The series premiered on February 18, 2018, as part of Hallmark Channel's Sunday-night programming. On March 21, 2018, Hallmark announced the show's renewal for a second season. Amid other Sunday-night programming changes, Meet the Peetes moved to Monday nights in season two beginning with episode four on March 18, 2019. The cancellation of the series was announced in May 2019.

==Cast==
- Holly Robinson Peete, actress, singer, and mother
- Rodney Peete, husband, father, and former NFL football player
- Dolores Robinson, Holly's octogenarian mother
- Ryan Elizabeth Peete, daughter and NYU student, twin of Rodney
- Rodney "R.J." Peete Jr, son and Los Angeles Dodgers employee whose autism is frequently featured in the series
- Robinson James Peete, son
- Roman Matthew Peete, son

==Episodes==
===Series overview===

| Season | Episodes |  | Originally released |  |
| First released | Last released |
| 1 | 10 |  | February 18, 2018 | April 22, 2018 |
| 2 | 10 |  | February 24, 2019 | April 29, 2019 |

===Season 1 (2018)===

Hallmark Channel aired a Meet the Peetes Christmas Special program on December 3, 2018, which had 553 thousand U.S. viewers.

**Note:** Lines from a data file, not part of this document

(** [poller.AssignedPullRequests.Update(assigned)] *)
Definition update_assigned (assigned : list PullRequestSummary) : Poll_M bool :=
  fun st =>
    let poller := poller_of st in
    let '(changed, collection) := Update (AssignedPullRequests poller) assigned in
    (Returned changed,
     {| poller_of := {| LastPolled := LastPolled poller;
                        Username := Username poller;
                        AssignedPullRequests := collection;
                        CreatedPullRequests := CreatedPullRequests poller |};
        sent := sent st |}).

(** [poller.CreatedPullRequests.Update(created)] *)
Definition update_created (created : list PullRequestSummary) : Poll_M bool :=
  fun st =>
    let poller := poller_of st in
    let '(changed, collection) := Update (CreatedPullRequests poller) created in
    (Returned changed,
     {| poller_of := {| LastPolled := LastPolled poller;
                        Username := Username poller;
                        AssignedPullRequests := AssignedPullRequests poller;
                        CreatedPullRequests := collection |};
        sent := sent st |}).

(** The body of [case <-time.After(pauseInterval):] in [Poll]; [remote] is
    what the service answers during this iteration and [now] what
    [time.Now()] reads.  [Lock] and [Unlock] bracket the two updates and the
    second send. *)
Definition poll_iteration (remote : Remote) (now : Time) : Poll_M () :=
  '(assigned, created) ← lift_Outcome (pullRequests remote ASSIGNED_FILTER CREATED_FILTER);
  _ ← send (LatestPollTimestamp now);
  haveUpdatedAssignations ← update_assigned assigned;
  haveUpdatedCreations ← update_created created;
  if haveUpdatedAssignations || haveUpdatedCreations
  then send NewDataAvailable
  else mret ().

(** Which case of the [select] is taken at the top of an iteration. *)
Inductive SelectCase : Type :=
  | TimerElapsed (remote : Remote) (now : Time)
  | CtxDone.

| No. overall | No. in season | Title | Original release date | U.S. viewers (millions) |
|---|---|---|---|---|
| 1 | 1 | "Let's Get This Party Started" | February 18, 2018 | 0.705 |
| 2 | 2 | "Back to School" | February 25, 2018 | 0.696 |
| 3 | 3 | "The Guilt Trip" | March 4, 2018 | 0.484 |
| 4 | 4 | "A House Divided" | March 11, 2018 | 0.557 |
| 5 | 5 | "Let's Dance" | March 18, 2018 | 0.609 |
| 6 | 6 | "Moving Forward" | March 25, 2018 | 0.563 |
| 7 | 7 | "Jump Street" | April 1, 2018 | 0.511 |
| 8 | 8 | "Women of Wisdom" | April 8, 2018 | 0.520 |
| 9 | 9 | "Facing Fears" | April 15, 2018 | 0.506 |
| 10 | 10 | "The Next Chapter" | April 22, 2018 | 0.550 |

===Season 2 (2019)===

| No. overall | No. in season | Title | Original release date | U.S. viewers (millions) |
|---|---|---|---|---|
| 11 | 1 | "Taco Bout a Party!" | February 24, 2019 | 0.646 |
| 12 | 2 | "Glamma & Poppy Pop" | March 3, 2019 | 0.645 |
| 13 | 3 | "You're Hired!" | March 10, 2019 | 0.471 |
| 14 | 4 | "Family, Philanthropy & Fun" | March 18, 2019 | 0.342 |
| 15 | 5 | "It's Time to Play Ball" | March 25, 2019 | 0.329 |
| 16 | 6 | "Exercise in Love" | April 1, 2019 | 0.341 |
| 17 | 7 | "Dream Builders" | April 8, 2019 | 0.354 |
| 18 | 8 | "It Runs in the Family" | April 15, 2019 | 0.332 |
| 19 | 9 | "A Stroll Down Memory Lane" | April 22, 2019 | 0.350 |
| 20 | 10 | "Berlin or Bust!" | April 29, 2019 | N/A |

==Production==
The series was produced by Tremendous! Entertainment and had as its executive producers: Colleen Needles Steward, Shannon Keenan Demers, Holly Robinson Peete, Rodney Peete, Heidi Dahmen, and Kyell Thomas.